Task statement: Once you find the line with "cfg_signature_threshold := 2;" in the data that follows, repeat it and every line after it exactly, through the line with "destruct fetch_result_run as".

Given entries:
(** Listing the two directories lists the contents. *)
Definition listed_at (c : files) (p : bytes) : option cache_file := c !! p ≫= listed_as p.
Lemma listed_at_path (c : files) p f : listed_at c p = Some f -> cf_path f = p.
Proof. unfold listed_at. destruct (c !! p) as [[]|]; cbn; intros [= <-]; done. Qed.
Lemma listed_sum_nonneg (c : files) (l : list bytes) : 0 <= zsum (cf_size <$> omap (listed_at c) l).
Proof.
  induction l as [|p l IH]; [done|]. cbn. unfold listed_at at 1. destruct (c !! p) as [[]|]; cbn; try exact IH. cbn in IH.
  pose proof (zlen_nonneg data). unfold zsum in *. cbn in *. lia.
Qed.
Lemma listed_at_NoDup (c : files) (l : list bytes) : NoDup l -> NoDup (omap (listed_at c) l).
Proof.
  induction 1 as [|p l Hp Hnd IH]; cbn; [constructor|]. destruct (listed_at c p) as [f|] eqn:E; [|done].
  constructor; [|done]. intros (q & Hq & Eq)%list_elem_of_omap.
  apply listed_at_path in E as <-. apply listed_at_path in Eq as <-. done.
Qed.
Lemma entries_of_In (fs : files) dir p : p ∈ entries_of dir fs <-> path_parent p = Some dir /\ is_Some (fs !! p).
Proof.
  unfold entries_of. rewrite list_elem_of_In, filter_In, <- list_elem_of_In, bool_decide_eq_true, list_elem_of_fmap. split.
  - intros [([q n] & -> & Hin%elem_of_map_to_list) Hp]. eauto.
  - intros [Hp [n Hn]]. split; [|done]. exists (p, n). by rewrite elem_of_map_to_list.
Qed.
Lemma entries_of_NoDup (fs : files) dir : NoDup (entries_of dir fs).
Proof. apply NoDup_ListNoDup, List.NoDup_filter, NoDup_ListNoDup, NoDup_fst_map_to_list. Qed.
Lemma directories_distinct : path_join root (B"manifests") <> path_join root (B"artifacts").
Proof.
  unfold path_join. change (is_absolute (B"manifests")) with false. change (is_absolute (B"artifacts")) with false.
  destruct (bytes_eqb root [] || _); intros E; apply app_inv_head in E; done.
Qed.
Lemma directories_listed (fs1 fs2 c : files) :
  contents fs1 = c -> contents fs2 = c ->
  omap (listed_at c) (entries_of (path_join root (B"manifests")) fs1 ++ entries_of (path_join root (B"artifacts")) fs2) ≡ₚ
  listing c.
Proof.
  intros E1 E2. pose proof directories_distinct as Hne. apply NoDup_Permutation.
  - apply listed_at_NoDup, NoDup_app. split_and!; [apply entries_of_NoDup| |apply entries_of_NoDup].
    intros p [H1 _]%entries_of_In [H2 _]%entries_of_In. congruence.
  - apply (NoDup_fmap_1 cf_path), listing_NoDup.
  - intros f. rewrite list_elem_of_omap, listing_In. setoid_rewrite elem_of_app. setoid_rewrite entries_of_In. split.
    + intros (p & _ & Hf). pose proof (listed_at_path _ _ _ Hf) as <-. unfold listed_at in Hf.
      apply bind_Some in Hf as (n & Hn & Hf). eauto.
    + intros (n & Hc & Hf). exists (cf_path f). split; [|unfold listed_at; by rewrite Hc].
      assert (cache_entry (cf_path f)) as Hentry by (rewrite <- E1 in Hc; by apply contents_Some in Hc as [_ ?]).
      destruct Hentry as [Hp|Hp]; [left|right]; split; try done; eexists.
      * rewrite <- E1 in Hc. by apply contents_Some in Hc as [? _].
      * rewrite <- E2 in Hc. by apply contents_Some in Hc as [? _].
Qed.
End Contents.
(* ===== verification/FetchExamples.v ===== *)
(** * A host for registry fetches, and fetches on it

    A network that serves a signed manifest and its artifact, a clock that advances at every look,
    and an empty disk: the theorems on fetches apply to it. *)
From S2P Require Import Prelude Paths Registry UrlPolicy FetchHost FetchHttp FetchCache Fetch FetchProps FetchRequests FetchVerified FetchEviction.

(** URLs of one https host, by their text. *)
Definition https_urls : UrlLib := {|
  Url := bytes; UrlParseError := unit;
  url_parse := Ok; url_as_str := fun u => u; url_scheme := fun _ => B"https";
  url_username := fun _ => []; url_password := fun _ => None;
  url_host := fun _ => Some (HostDomain (B"example.com"));
  url_query := fun _ => None; url_fragment := fun _ => None;
  url_path_segments := fun u => Some (split_on "/" u);
  url_with_last_segment := fun u name => Some (u ++ name);
  url_file_path_is_absolute := fun _ => false |}.
Definition https_joins : @FetchUrls https_urls.
Proof.
  refine (@Build_FetchUrls https_urls (fun _ location => Some location) (fun _ => None) (fun u => u) (fun u => u)
            (fun u _ => u) (fun u _ => u) _ _).
  - done.
  - done.
Defined.

Definition quiet_outcome (i : nat) : outcome := {|
  o_others := fun fs => fs; o_fail := None; o_amount := 4096; o_blocked := false; o_now := Z.of_nat i; o_ident := Z.of_nat i |}.
Definition serve (i : nat) : Response := {|
  status := 200; location_header := None; content_length_header := None;
  body := match i with 0%nat | 1%nat => B"{}" | _ => replicate 1024 x00 end |}.
Definition toy_machine : @Machine toy_deps https_urls.
Proof.
  refine (@Build_Machine toy_deps https_urls Z.of_nat quiet_outcome (fun i _ _ _ => Ok (serve i))
    (fun fs p => match fs !! p with Some NLink | None => None | Some _ => Some p end) 7 (fun _ => []) _ _).
  - by intros fs p [] ->.
  - done.
Defined.

#[local] Existing Instances toy_deps https_urls https_joins toy_machine.
Definition toy_config (timeout : Z) : FetchConfig := {|
  cfg_manifest_url := B"https://example.com/0.2.0/manifest.json"; cfg_target := X86_64AppleDarwin;
  cfg_expected_version := B"0.2.0"; cfg_expected_protocol_version := 8; cfg_trusted_keys := toy_trusted;
  cfg_signature_threshold := 2; cfg_cache_dir := B"/cache"; cfg_cache_max_bytes := 4096; cfg_timeout := timeout |}.
Definition fresh_world : world := {| w_files := {[ B"/" := NDir ]}; looks := 0; calls := 0; temp_file_sequence := 0; requested := [] |}.

Definition fetch_result : result stop FetchedArtifact * world := fetch_verified_artifact_inner 8 (toy_config 5000) Production fresh_world.
Lemma fetch_result_Ok : is_ok fetch_result.1 = true.
Proof. by vm_compute. Qed.
Lemma fetch_result_run : exists r w', fetch_verified_artifact_inner 8 (toy_config 5000) Production fresh_world = (Ok r, w').
Proof.
  pose proof fetch_result_Ok as Hok. unfold fetch_result in Hok.
  destruct (fetch_verified_artifact_inner _ _ _ _) as [[r|e] w']; [by exists r, w'|done].
Qed.
Lemma toy_undisturbed root : undisturbed root.
Proof. done. Qed.

Lemma fetch_returns_in_time_witness :
  (fetch_verified_artifact_inner 11 (toy_config 10) Production fresh_world).1 <> Err Spin.
Proof. apply (fetch_returns_in_time 11 (toy_config 10) Production fresh_world 10); [cbn; lia | lia]. Defined.

Lemma requests_stay_public_witness :
  exists new, requested (fetch_verified_artifact 8 (toy_config 5000) fresh_world).2 = [] ++ new /\
    Forall public_https new /\ (length new <= 18)%nat.
Proof. exact (requests_stay_public 8 (toy_config 5000) fresh_world). Defined.

Lemma fetched_artifact_is_verified_witness :
  exists r w', fetch_verified_artifact_inner 8 (toy_config 5000) Production fresh_world = (Ok r, w') /\
    fetched (toy_config 5000) r w'.
Proof.
  destruct fetch_result_run as (r & w' & Hrun). exists r, w'. split; [exact Hrun|].
  exact (proj1 (fetched_artifact_is_verified 8 (toy_config 5000) Production fresh_world r w' (toy_undisturbed _) Hrun)).
Defined.

Definition toy_cache (max : Z) : CacheGuard := {|
  manifests := path_join (B"/cache") (B"manifests"); artifacts_dir := path_join (B"/cache") (B"artifacts");
  max_bytes := max; deadline := {| started := 0; total := 5000 |} |}.
Definition toy_select : F (bytes * bytes * ManifestSource) :=
  select_manifest_pair 8 (toy_config 1) (B"s") (toy_cache 1) {| manifest_path := []; signature_path := [] |} Production.
Definition toy_retrieve : F (result ManifestPairRetrievalError (bytes * bytes)) :=
  retrieve_manifest_pair 8 (cfg_manifest_url (toy_config 1)) (B"s") 1 (deadline (toy_cache 1)) Production.
Lemma fallback_only_when_unreachable_witness :
  (forall mb sb w', toy_select fresh_world = (Ok (mb, sb, VerifiedCacheFallback), w') ->
     exists error w1, toy_retrieve fresh_world = (Ok (Err error), w1) /\ unreachable (retrieval_cause error) /\
     (forall fresh e, error = RetrievalError_Signature fresh e -> mb = fresh)) /\
  (forall error w1, toy_retrieve fresh_world = (Ok (Err error), w1) -> ~ unreachable (retrieval_cause error) ->
     exists e w2, toy_select fresh_world = (Err (Failed e), w2) /\
       (e = retrieval_cause error \/ e = OperationDeadline (B"manifest cache fallback"))).
Proof.
  exact (fallback_only_when_unreachable 8 (toy_config 1) (B"s") (toy_cache 1)
    {| manifest_path := []; signature_path := [] |} Production fresh_world eq_refl).
Defined.

(** A cache of ten bytes, with room for five: the older file goes. *)
Definition full_world : world := {|
  w_files := list_to_map [(B"/cache/manifests", NDir); (B"/cache/artifacts", NDir);
                          (B"/cache/artifacts/aa", NFile 1 (B"12345") (Some 1)); (B"/cache/artifacts/bb", NFile 2 (B"67890") (Some 2))];
  looks := 0; calls := 0; temp_file_sequence := 0; requested := [] |}.
Lemma full_world_evicted : exists u w', evict_to_budget (toy_cache 5) [] full_world = (Ok u, w').
Proof.
  assert (is_ok (evict_to_budget (toy_cache 5) [] full_world).1 = true) as Hok by (by vm_compute).
  destruct (evict_to_budget _ _ _) as [[u|e] w']; [by exists u, w'|done].
Qed.
Lemma eviction_meets_budget_witness :
  exists u w', evict_to_budget (toy_cache 5) [] full_world = (Ok u, w') /\ cache_bytes (B"/cache") (w_files w') <= 5.
Proof.
  destruct full_world_evicted as (u & w' & Hrun). exists u, w'. split; [exact Hrun|].
  refine (proj1 (eviction_meets_budget (B"/cache") (toy_undisturbed _) (toy_cache 5) eq_refl eq_refl [] full_world u w' _ Hrun)).
  apply Z.leb_le. by vm_compute.
Defined.
(* ===== verification/RemoteHost.v ===== *)
(** * Remote hosts, destinations and launch plans (nrm-sidecar/src/remote_host.rs and main.rs)

    What the sidecar learns of a host from its probes, which destinations, roots and agent names it
    accepts, and the command lines it makes of them.  A [bail!] is its text. *)
From S2P Require Import Prelude RuntimeMessages LspProxy.

Definition PROBE_SCHEMA_VERSION : Z := 1.
Definition WINDOWS_REMOTE_COMMAND_MAX_CHARS : Z := 8191.
Definition POWERSHELL_BOOTSTRAP_MAGIC : bytes := B"NRM1".
Definition POWERSHELL_BOOTSTRAP_MAX_BYTES : Z := 64 * 1024.
Definition REMOTE_HOST_PATH_MAX_BYTES : Z := 16 * 1024.
Definition POSIX_SHELL_PATH_MAX_BYTES : Z := 4096.

(** [Result] of the crate anyhow, with the message *)
Abbreviation checked A := (result bytes A).

Inductive RemotePathStyle := Posix | Windows.
#[export] Instance path_style_eq_dec : EqDecision RemotePathStyle.
Proof. solve_decision. Defined.
Record RemoteHostInfo := {
  hi_os : bytes; hi_arch : bytes; hi_shell : bytes; hi_home : bytes; hi_local_app_data : option bytes;
  hi_path_style : RemotePathStyle; hi_target : bytes }.
#[export] Instance host_info_eq_dec : EqDecision RemoteHostInfo.
Proof. solve_decision. Defined.

(** ** Paths *)

Definition is_dot_or_dotdot (s : bytes) : bool := bytes_eqb s (B".") || bytes_eqb s (B"..").
Definition reject_field_controls (name value : bytes) : checked unit :=
  fail_if (bytes_eqb value [] || has_control_char value) (name ++ B" must not be empty or contain control characters").

Definition validate_canonical_posix_path (name value : bytes) : checked unit :=
  _ ← reject_field_controls name value;
  _ ← fail_if ((zlen value >? REMOTE_HOST_PATH_MAX_BYTES) || negb (starts_with (B"/") value))
        (name ++ B" must be a bounded absolute POSIX path");
  _ ← fail_if (negb (bytes_eqb value (B"/")) && ends_with (B"/") value) (name ++ B" must not have a trailing separator");
  fail_if ((zlen value >? 1) &&
           existsb (fun component => bytes_eqb component [] || is_dot_or_dotdot component) (split_on "/" (drop 1 value)))
    (name ++ B" must be a canonical POSIX path").

Definition is_executable_byte (b : byte) : bool :=
  is_ascii_alphanumeric b || byte_eqb b "/" || byte_eqb b "." || byte_eqb b "_" || byte_eqb b "+" || byte_eqb b "-".
Definition validate_canonical_posix_executable (name value : bytes) : checked unit :=
  _ ← validate_canonical_posix_path name value;
  fail_if (negb (forallb is_executable_byte value))
    (name ++ B" contains characters outside the safe executable-path set").

Definition validate_canonical_windows_path (name value : bytes) : checked unit :=
  _ ← reject_field_controls name value;
  match value with
  | drive :: colon :: separator :: rest =>
      _ ← fail_if (zlen value >? REMOTE_HOST_PATH_MAX_BYTES) (name ++ B" must be a bounded absolute Windows path");
      _ ← fail_if (negb (is_ascii_upper drive) || negb (byte_eqb colon ":") ||
                   negb (byte_eqb separator "/" || byte_eqb separator "\") ||
                   starts_with (B"//") value || starts_with (B"\\") value)
            (name ++ B" must use an absolute local drive root");
      let other_separator := if byte_eqb separator "/" then "\"%byte else "/"%byte in
      _ ← fail_if (contains_byte other_separator value) (name ++ B" must use one canonical separator style");
      _ ← fail_if ((zlen value >? 3) && ends_with [separator] value) (name ++ B" must not have a trailing separator");
      fail_if ((zlen value >? 3) &&
               existsb (fun component => bytes_eqb component [] || is_dot_or_dotdot component) (split_on separator rest))
        (name ++ B" must be a canonical Windows path")
  | _ => Err (name ++ B" must be a bounded absolute Windows path")
  end.
(* ===== verification/RuntimeRecords.v ===== *)
(** * Private runtime records (nrm-sidecar/src/runtime_proxy.rs)

    Four directories of small files that only the owner may touch: tickets, results and signals, one
    file each, and the trust store.  A directory changes only under its lock file, so an operation
    meets no other process's changes between its lock and its end; every system call may fail, and
    the time of day, the monotonic clock, the order of a directory's entries and the random bytes are
    whatever the host says.  Paths and numbers in messages are left out. *)
From stdpp Require Import sorting.
From S2P Require Import Prelude.

(** [Duration], in nanoseconds *)
Definition from_secs (n : Z) : Z := n * 1000000000.
Definition from_millis (n : Z) : Z := n * 1000000.
Definition as_millis (d : Z) : Z := d / 1000000.

Definition RUNTIME_RECORD_LOCK_FILE : bytes := B".records.lock".
Definition TICKET_ID_BYTES : Z := 32.
Definition TICKET_ID_HEX_LEN : Z := TICKET_ID_BYTES * 2.
Definition MAX_TICKET_CREATE_ATTEMPTS : nat := 16.
Definition TICKET_ORPHAN_MAX_AGE : Z := from_secs (5 * 60).
Definition MAX_RUNTIME_RECORD_ENTRIES : Z := 4096.
Definition MAX_RUNTIME_RECORD_SCAN_ENTRIES : Z := MAX_RUNTIME_RECORD_ENTRIES + 1024.
Definition MAX_RUNTIME_RECORD_TOTAL_BYTES : Z := 64 * 1024 * 1024.
Definition RUNTIME_CONTROL_LOCK_TIMEOUT : Z := from_secs 5.
Definition RUNTIME_CONTROL_LOCK_POLL : Z := from_millis 5.

(** ** Files *)

Inductive entry_kind := Regular | Symlink | OtherNode.
#[export] Instance entry_kind_eq_dec : EqDecision entry_kind.
Proof. solve_decision. Defined.
Record entry := {
  e_kind : entry_kind; e_nlink : Z; e_uid : Z; e_mode : Z; e_data : bytes; e_modified : option Z }.
Abbreviation directory := (gmap bytes entry).
Inductive place := RuntimeDir | TicketsDir | ResultsDir | ControlDir.
#[export] Instance place_eq_dec : EqDecision place.
Proof. solve_decision. Defined.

Worked solution:
  cfg_signature_threshold := 2; cfg_cache_dir := B"/cache"; cfg_cache_max_bytes := 4096; cfg_timeout := timeout |}.
Definition fresh_world : world := {| w_files := {[ B"/" := NDir ]}; looks := 0; calls := 0; temp_file_sequence := 0; requested := [] |}.

Definition fetch_result : result stop FetchedArtifact * world := fetch_verified_artifact_inner 8 (toy_config 5000) Production fresh_world.
Lemma fetch_result_Ok : is_ok fetch_result.1 = true.
Proof. by vm_compute. Qed.
Lemma fetch_result_run : exists r w', fetch_verified_artifact_inner 8 (toy_config 5000) Production fresh_world = (Ok r, w').
Proof.
  pose proof fetch_result_Ok as Hok. unfold fetch_result in Hok.
  destruct (fetch_verified_artifact_inner _ _ _ _) as [[r|e] w']; [by exists r, w'|done].
Qed.
Lemma toy_undisturbed root : undisturbed root.
Proof. done. Qed.

Lemma fetch_returns_in_time_witness :
  (fetch_verified_artifact_inner 11 (toy_config 10) Production fresh_world).1 <> Err Spin.
Proof. apply (fetch_returns_in_time 11 (toy_config 10) Production fresh_world 10); [cbn; lia | lia]. Defined.

Lemma requests_stay_public_witness :
  exists new, requested (fetch_verified_artifact 8 (toy_config 5000) fresh_world).2 = [] ++ new /\
    Forall public_https new /\ (length new <= 18)%nat.
Proof. exact (requests_stay_public 8 (toy_config 5000) fresh_world). Defined.

Lemma fetched_artifact_is_verified_witness :
  exists r w', fetch_verified_artifact_inner 8 (toy_config 5000) Production fresh_world = (Ok r, w') /\
    fetched (toy_config 5000) r w'.
Proof.
  destruct fetch_result_run as (r & w' & Hrun). exists r, w'. split; [exact Hrun|].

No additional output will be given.